Aisha Bano, 30, the supervisor from SPYM NGO, said, “We have already asked DUSIB to fix the coolers but till now, there has been no correspondence.”

According to the NGO workers at Porta Cabin night shelters, the residents there have become permanent which has caused the ministry to take congisance of the situation and have them shifted elsewhere.

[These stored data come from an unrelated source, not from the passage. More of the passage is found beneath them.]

Lemma rmRule_effect e r e' :
  rmRule e r = Ok e' →
  defaultAllow e' = defaultAllow e ∧
  ∀ m, perm_of e' m = if decide (meta r = m) then Z.ldiff (perm_of e m) (toSet (perms r))
                      else perm_of e m.
Proof.
  unfold rmRule. intros H. case_match; [done|].
  destruct (IsEmpty (Difference _ _)) eqn:Hem; [|destruct (rules e) as [m|] eqn:Hr; [|done]];
    simplify_eq; (split; [done|]); intros q; unfold perm_of; cbn [rules].
  - apply Difference_empty in Hem. rewrite rules_get_delete. case_decide; [|done].
    subst. by rewrite Hem.
  - rewrite Hr, rules_get_insert. case_decide; [|done]. subst. by rewrite toSet_Difference.
Qed.


(** [rmRule] never writes to the nil map. *)
Lemma rmRule_no_panic e r s : rmRule e r ≠ Panic s.
Proof.
  unfold rmRule. case_match; [done|]. case_match eqn:Hem; [done|].
  destruct (rules e) as [m|] eqn:Hr; [done|].
  exfalso. apply not_true_iff_false in Hem. apply Hem, Difference_empty.
  unfold rules_get. simpl. apply Z.ldiff_0_l.
Qed.

Lemma rmRule_ok e r :
  existsb (punches_hole e r) (partialMetas (meta r)) = false → is_ok (rmRule e r) = true.
Proof.
  intros H. pose proof (rmRule_no_panic e r) as Hp. unfold rmRule in *. rewrite H in *.
  by repeat case_match.
Qed.

Lemma perm_of_wf_ext e1 e2 :
  wf_emu e1 → wf_emu e2 → (∀ m, perm_of e1 m = perm_of e2 m) →
  rules_map (rules e1) = rules_map (rules e2).
Proof.
  intros W1 W2 H. apply map_eq. intros m. specialize (H m). unfold perm_of, rules_get in H.
  assert (∀ e p, wf_emu e → rules_map (rules e) !! m = Some p → toSet p ≠ 0) as Hne.
  { intros e p We Hp. destruct (We m p Hp) as (Hv & He & _).
    rewrite <- valid_empty by done. by rewrite He. }
  destruct (rules_map (rules e1) !! m) as [p1|] eqn:H1,
           (rules_map (rules e2) !! m) as [p2|] eqn:H2; simpl in H; [|..|done].
  - destruct (W1 m p1 H1) as (? & _), (W2 m p2 H2) as (? & _).
    f_equal. by apply valid_perms_eq.
  - by apply Hne in H1.
  - symmetry in H. by apply Hne in H2.
Qed.

(** ** What [Apply] does *)

(** The default policy and the bits of every exception after a rule. *)
Definition apply_effect (e e' : Emulator) (r : Rule) : Prop :=
  if rule_type r =? WildcardDevice then e' = mk_Emulator (rule_allow r) None
  else defaultAllow e' = defaultAllow e ∧
       ∀ m, perm_of e' m =
         if decide (rule_meta r = m) then
           if Bool.eqb (rule_allow r) (defaultAllow e)
           then Z.ldiff (perm_of e m) (toSet (rule_perms r))
           else Z.lor (perm_of e m) (toSet (rule_perms r))
         else perm_of e m.

(** A rule [Apply] refuses. *)
Definition apply_refused (e : Emulator) (r : Rule) : Prop :=
  CanCgroup (rule_type r) = false ∨
  (rule_type r ≠ WildcardDevice ∧ rule_allow r = defaultAllow e ∧ hole e r).

Lemma Apply_unfold e r :
  CanCgroup (rule_type r) = true → rule_type r ≠ WildcardDevice →
  let ir := mk_deviceRule (rule_meta r) (rule_perms r) in
  ∃ msg, Apply e r =
    if Bool.eqb (rule_allow r) (defaultAllow e) then wrap_err msg (rmRule e ir)
    else wrap_err msg (addRule e ir).
Proof.
  intros Hc Hw ir. unfold Apply. rewrite Hc. cbn [negb].
  fold (rule_meta r). fold ir. change (node (meta ir)) with (rule_type r).
  apply Z.eqb_neq in Hw. rewrite Hw.
  unfold emu_allow, emu_deny. change (node (meta ir)) with (rule_type r). rewrite Hw.
  destruct (rule_allow r), (defaultAllow e); eexists; reflexivity.
Qed.

Lemma Apply_wildcard e r :
  rule_type r = WildcardDevice → Apply e r = Ok (mk_Emulator (rule_allow r) None).
Proof. intros Hw. unfold Apply, CanCgroup. rewrite Hw. simpl. by destruct (rule_allow r). Qed.

Lemma Apply_ok_effect e r e' : Apply e r = Ok e' → apply_effect e e' r.
Proof.
  intros H. unfold apply_effect.
  destruct (Z.eqb_spec (rule_type r) WildcardDevice) as [Hw|Hw].
  { rewrite Apply_wildcard in H by done. by simplify_eq. }
  destruct (CanCgroup (rule_type r)) eqn:Hc; [|unfold Apply in H; by rewrite Hc in H].
  destruct (Apply_unfold e r Hc Hw) as [msg Heq]. rewrite Heq in H.
  case_match; apply wrap_err_ok in H.
  - by apply rmRule_effect in H.
  - by apply addRule_effect in H.
Qed.

Lemma Apply_ok_iff e r : is_ok (Apply e r) = true ↔ ¬ apply_refused e r.
Proof.
  unfold apply_refused.
  destruct (CanCgroup (rule_type r)) eqn:Hc; [|unfold Apply; rewrite Hc; naive_solver].
  destruct (Z.eqb_spec (rule_type r) WildcardDevice) as [Hw|Hw].
  { rewrite Apply_wildcard by done. naive_solver. }
  destruct (Apply_unfold e r Hc Hw) as [msg ->].
  pose proof (existsb_hole e r) as Hh.
  destruct (Bool.eqb _ _) eqn:Hb.
  - apply Bool.eqb_prop in Hb.
    destruct (existsb _ _) eqn:Hx.
    + split; [|naive_solver]. unfold rmRule. cbn [meta]. by rewrite Hx.
    + apply (rmRule_ok e (mk_deviceRule (rule_meta r) (rule_perms r))) in Hx.
      destruct (rmRule _ _); naive_solver.
  - apply Bool.eqb_false_iff in Hb. simpl. naive_solver.
Qed.

Lemma Apply_no_panic e r s : Apply e r ≠ Panic s.
Proof.
  destruct (CanCgroup (rule_type r)) eqn:Hc; [|unfold Apply; by rewrite Hc].
  destruct (Z.eq_dec (rule_type r) WildcardDevice) as [Hw|Hw].
  { by rewrite Apply_wildcard. }
  destruct (Apply_unfold e r Hc Hw) as [msg ->]. case_match; [|done].
  intros Hx. destruct (rmRule _ _) eqn:E; simplify_eq/=. by apply rmRule_no_panic in E.
Qed.

(** Canonical permission strings are preserved by every rule. *)
Lemma Apply_wf e r e' :
  toSet (rule_perms r) ≠ 0 → wf_emu e → Apply e r = Ok e' → wf_emu e'.
Proof.
  intros Hp We H.
  destruct (Z.eq_dec (rule_type r) WildcardDevice) as [Hw|Hw].
  { rewrite Apply_wildcard in H by done. simplify_eq. apply map_Forall_empty. }
  destruct (CanCgroup (rule_type r)) eqn:Hc; [|unfold Apply in H; by rewrite Hc in H].
  assert (rule_type r = BlockDevice ∨ rule_type r = CharDevice) as Hn.
  { unfold CanCgroup in Hc. rewrite !orb_true_iff, !Z.eqb_eq in Hc. naive_solver. }
  destruct (Apply_unfold e r Hc Hw) as [msg Heq]. rewrite Heq in H.
  case_match; apply wrap_err_ok in H.
  - unfold rmRule in H. case_match; [done|]. cbn [meta perms] in H.
    destruct (IsEmpty (Difference _ _)) eqn:Hem.
    + simplify_eq. unfold wf_emu in *. simpl. destruct (rules e) as [m|]; simpl in *; [|done].
      by apply map_Forall_delete.
    + unfold wf_emu in *. destruct (rules e) as [m|]; [|done]. simplify_eq. simpl in *.
      apply map_Forall_insert_2; [|done]. split_and!; auto with go.
  - unfold addRule in H. simplify_eq. cbn [meta perms] in *. unfold wf_emu in *. simpl.
    apply map_Forall_insert_2; [|done]. split_and!; auto with go.
    apply not_true_iff_false. rewrite valid_empty, toSet_Union by auto with go.
    rewrite Z.lor_eq_0_iff. tauto.
Qed.

(** ** Ordered entries *)

Lemma meta_less_irrefl a : meta_less a a = false.
Proof. unfold meta_less. rewrite !Z.ltb_irrefl, !andb_false_r. done. Qed.

Lemma meta_less_total a b : meta_less a b = false → meta_less b a = false → a = b.
Proof.
  unfold meta_less. destruct a as [n1 a1 b1], b as [n2 a2 b2]; simpl.
  rewrite !orb_false_iff, !andb_false_iff, !Z.ltb_ge, !Z.eqb_neq. intros. f_equal; lia.
Qed.

Lemma meta_less_trans a b c :
  meta_less b a = false → meta_less c b = false → meta_less c a = false.
Proof.
  unfold meta_less. destruct a as [n1 a1 b1], b as [n2 a2 b2], c as [n3 a3 b3]; simpl.
  rewrite !orb_false_iff, !andb_false_iff, !Z.ltb_ge, !Z.eqb_neq. lia.
Qed.

#[export] Instance rule_le_trans : Transitive rule_le.
Proof. intros a b c. unfold rule_le. intros. by eapply meta_less_trans. Qed.

#[export] Instance rule_le_total : Total rule_le.
Proof.
  intros a b. unfold rule_le.
  destruct (meta_less b.1 a.1) eqn:E; [right|by left].
  apply not_true_iff_false. intros E'.
  unfold meta_less in *. rewrite !orb_true_iff, !andb_true_iff, !Z.ltb_lt, !Z.eqb_eq in *. lia.
Qed.

Lemma orderedEntries_elem r m p :
  mk_deviceRule m p ∈ orderedEntries r ↔ rules_map r !! m = Some p.
Proof.
  unfold orderedEntries. rewrite list_elem_of_fmap, <- elem_of_map_to_list.
  split.
  - intros ([k v] & [= <- <-] & Hin). by rewrite merge_sort_Permutation in Hin.
  - intros Hin. exists (m, p). split; [done|]. by rewrite merge_sort_Permutation.
Qed.

Lemma orderedEntries_metas r :
  meta <$> orderedEntries r ≡ₚ (map_to_list (rules_map r)).*1.
Proof.
  unfold orderedEntries. rewrite <- list_fmap_compose, merge_sort_Permutation.
  by apply reflexive_eq, list_fmap_ext.
Qed.

Lemma orderedEntries_NoDup r : NoDup (meta <$> orderedEntries r).
Proof. rewrite orderedEntries_metas. apply NoDup_fst_map_to_list. Qed.

Lemma orderedEntries_sorted r :
  StronglySorted (λ a b, meta_less (meta b) (meta a) = false) (orderedEntries r).
Proof.
  unfold orderedEntries.
  assert (StronglySorted rule_le (merge_sort rule_le (map_to_list (rules_map r)))) as Hs
    by apply (StronglySorted_merge_sort rule_le).
  induction Hs as [|x l Hs IH Hx]; simpl; constructor; [done|].
  rewrite Forall_fmap. eapply Forall_impl; [exact Hx|]. done.
Qed.

Lemma orderedEntries_get r m :
  m ∈ meta <$> orderedEntries r ∨ rules_get r m = "".
Proof.
  destruct (rules_map r !! m) as [p|] eqn:E.
  - left. apply list_elem_of_fmap. exists (mk_deviceRule m p). split; [done|].
    by apply orderedEntries_elem.
  - right. unfold rules_get. by rewrite E.
Qed.

Lemma orderedEntries_perms r x :
  x ∈ orderedEntries r → rules_get r (meta x) = perms x.
Proof.
  destruct x as [m p]. intros H%orderedEntries_elem. unfold rules_get. cbn [meta]. by rewrite H.
Qed.

(** ** A batch of rules computed from a list of entries *)

(** What it takes for the rule [g] emits for an entry to change its bits by [delta]:
    remove them when [sub], add them otherwise, in an emulator whose default is [d]. *)
Definition emits (sub d : bool) (delta : deviceMeta → Z) (x : deviceRule) (o : option Rule) : Prop :=
  match o with
  | None => delta (meta x) = 0
  | Some r => rule_meta r = meta x ∧ toSet (rule_perms r) = delta (meta x) ∧
              rule_type r ≠ WildcardDevice ∧ CanCgroup (rule_type r) = true ∧
              toSet (rule_perms r) ≠ 0 ∧ Bool.eqb (rule_allow r) d = sub
  end.

Definition batch_op (sub : bool) : Z → Z → Z := if sub then Z.ldiff else Z.lor.

Lemma batch_op_0 sub x : batch_op sub x 0 = x.
Proof. destruct sub; [apply Z.ldiff_0_r|apply Z.lor_0_r]. Qed.

Lemma batch_effect sub delta g L e e' :
  NoDup (meta <$> L) →
  (∀ x, x ∈ L → emits sub (defaultAllow e) delta x (g x)) →
  foldM Apply e (omap g L) = Ok e' →
  defaultAllow e' = defaultAllow e ∧
  ∀ m, perm_of e' m = if decide (m ∈ meta <$> L) then batch_op sub (perm_of e m) (delta m)
                      else perm_of e m.
Proof.
  revert e. induction L as [|x L IH]; intros e Hnd Hg Hf.
  { injection Hf as <-. split; [done|]. intros m.
    rewrite decide_False; [done|]. apply not_elem_of_nil. }
  rewrite fmap_cons in Hnd. apply NoDup_cons in Hnd as [Hx Hnd].
  assert (∀ m, m ∈ meta <$> x :: L ↔ m = meta x ∨ m ∈ meta <$> L) as Hcons
    by (intros; rewrite fmap_cons; apply elem_of_cons).
  pose proof (Hg x ltac:(by left)) as Hgx. cbn [omap list_omap] in Hf.
  destruct (g x) as [r|].
  - destruct Hgx as (Hm & Hp & Hw & Hc & Hne & Hb). cbn [foldM] in Hf.
    apply rbind_ok in Hf as (e1 & H1 & H2).
    pose proof (Apply_ok_effect _ _ _ H1) as Heff. unfold apply_effect in Heff.
    rewrite (proj2 (Z.eqb_neq _ _) Hw), Hb, Hm, Hp in Heff. destruct Heff as [Hd He1].
    apply IH in H2 as [Hd' He']; [|done|intros y Hy; rewrite Hd; apply Hg; by right].
    split; [congruence|]. intros m. rewrite He', He1.
    destruct (decide (m = meta x)) as [->|Hne'].
    + rewrite decide_False by done. rewrite decide_True by done.
      rewrite decide_True by (apply Hcons; by left). by destruct sub.
    + rewrite (decide_False (P := meta x = m)) by done.
      apply decide_ext. rewrite Hcons. naive_solver.
  - apply IH in Hf as [Hd' He']; [|done|intros y Hy; apply Hg; by right].
    split; [done|]. intros m. rewrite He'. cbn [emits] in Hgx.
    destruct (decide (m = meta x)) as [->|Hne'].
    + rewrite decide_False by done. rewrite decide_True by (apply Hcons; by left).
      by rewrite Hgx, batch_op_0.
    + apply decide_ext. rewrite Hcons. naive_solver.
Qed.

Lemma batch_wf sub delta g L e e' :
  (∀ x, x ∈ L → emits sub (defaultAllow e) delta x (g x)) →
  wf_emu e → foldM Apply e (omap g L) = Ok e' → wf_emu e'.
Proof.
  intros Hg. apply (foldM_inv Apply wf_emu). intros s r s' Hr We Ha.
  apply list_elem_of_omap in Hr as (x & Hx & Hgx). specialize (Hg x Hx).
  rewrite Hgx in Hg. eapply Apply_wf; [|done..]. apply Hg.
Qed.

(** Adding permissions always succeeds. *)
Lemma batch_add_ok delta g L e :
  (∀ x, x ∈ L → emits false (defaultAllow e) delta x (g x)) →
  is_ok (foldM Apply e (omap g L)) = true.
Proof.
  revert e; induction L as [|x L IH]; intros e Hg; [done|]. cbn [omap list_omap].
  pose proof (Hg x ltac:(by left)) as Hgx.
  destruct (g x) as [r|]; [|apply IH; intros y Hy; apply Hg; by right].
  destruct Hgx as (Hm & Hp & Hw & Hc & Hne & Hb). cbn [foldM].
  assert (is_ok (Apply e r) = true) as Hok.
  { apply Apply_ok_iff. intros [Hr|(_ & Ha & _)]; [congruence|].
    rewrite Ha, Bool.eqb_reflx in Hb. done. }
  destruct (Apply e r) as [e1|?|?] eqn:H1; [|done..]. cbn [rbind].
  apply Apply_ok_effect in H1. unfold apply_effect in H1.
  rewrite (proj2 (Z.eqb_neq _ _) Hw) in H1. destruct H1 as [Hd _].
  apply IH. intros y Hy. rewrite Hd. apply Hg. by right.
Qed.

(** ** Transition *)

Lemma ldiff_ldiff a b : Z.ldiff a (Z.ldiff a b) = Z.land a b.
Proof.
  apply Z.bits_inj'. intros i Hi. rewrite !Z.ldiff_spec, Z.land_spec.
  by destruct (Z.testbit a i), (Z.testbit b i).
Qed.

Lemma lor_land_ldiff a b : Z.lor (Z.land a b) (Z.ldiff b a) = b.
Proof.
  apply Z.bits_inj'. intros i Hi. rewrite Z.lor_spec, Z.land_spec, Z.ldiff_spec.
  by destruct (Z.testbit a i), (Z.testbit b i).
Qed.

(** The permission bits the first and the second loop of [Transition] work on. *)
Definition dropped_bits (target : Emulator) (old : deviceRules) (m : deviceMeta) : Z :=
  Z.ldiff (toSet (rules_get old m)) (perm_of target m).
Definition gained_bits (target : Emulator) (old : deviceRules) (m : deviceMeta) : Z :=
  Z.ldiff (perm_of target m) (toSet (rules_get old m)).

“They have started giving food according to the maximum capacity of these shelters and they have been pressuring us into getting them shifted to other shelters to help others find shelter here. I do not know where they will go,” said Naushad.

Earlier in March, the Delhi High Court had ordered the inspection of multiple shelter homes in the national capital to ascertain the facilities required to beat the heat during peak summer season. The court had constituted a committee to look into the grievances of the petitioner alleging a dearth in power supply and ineffective bedding.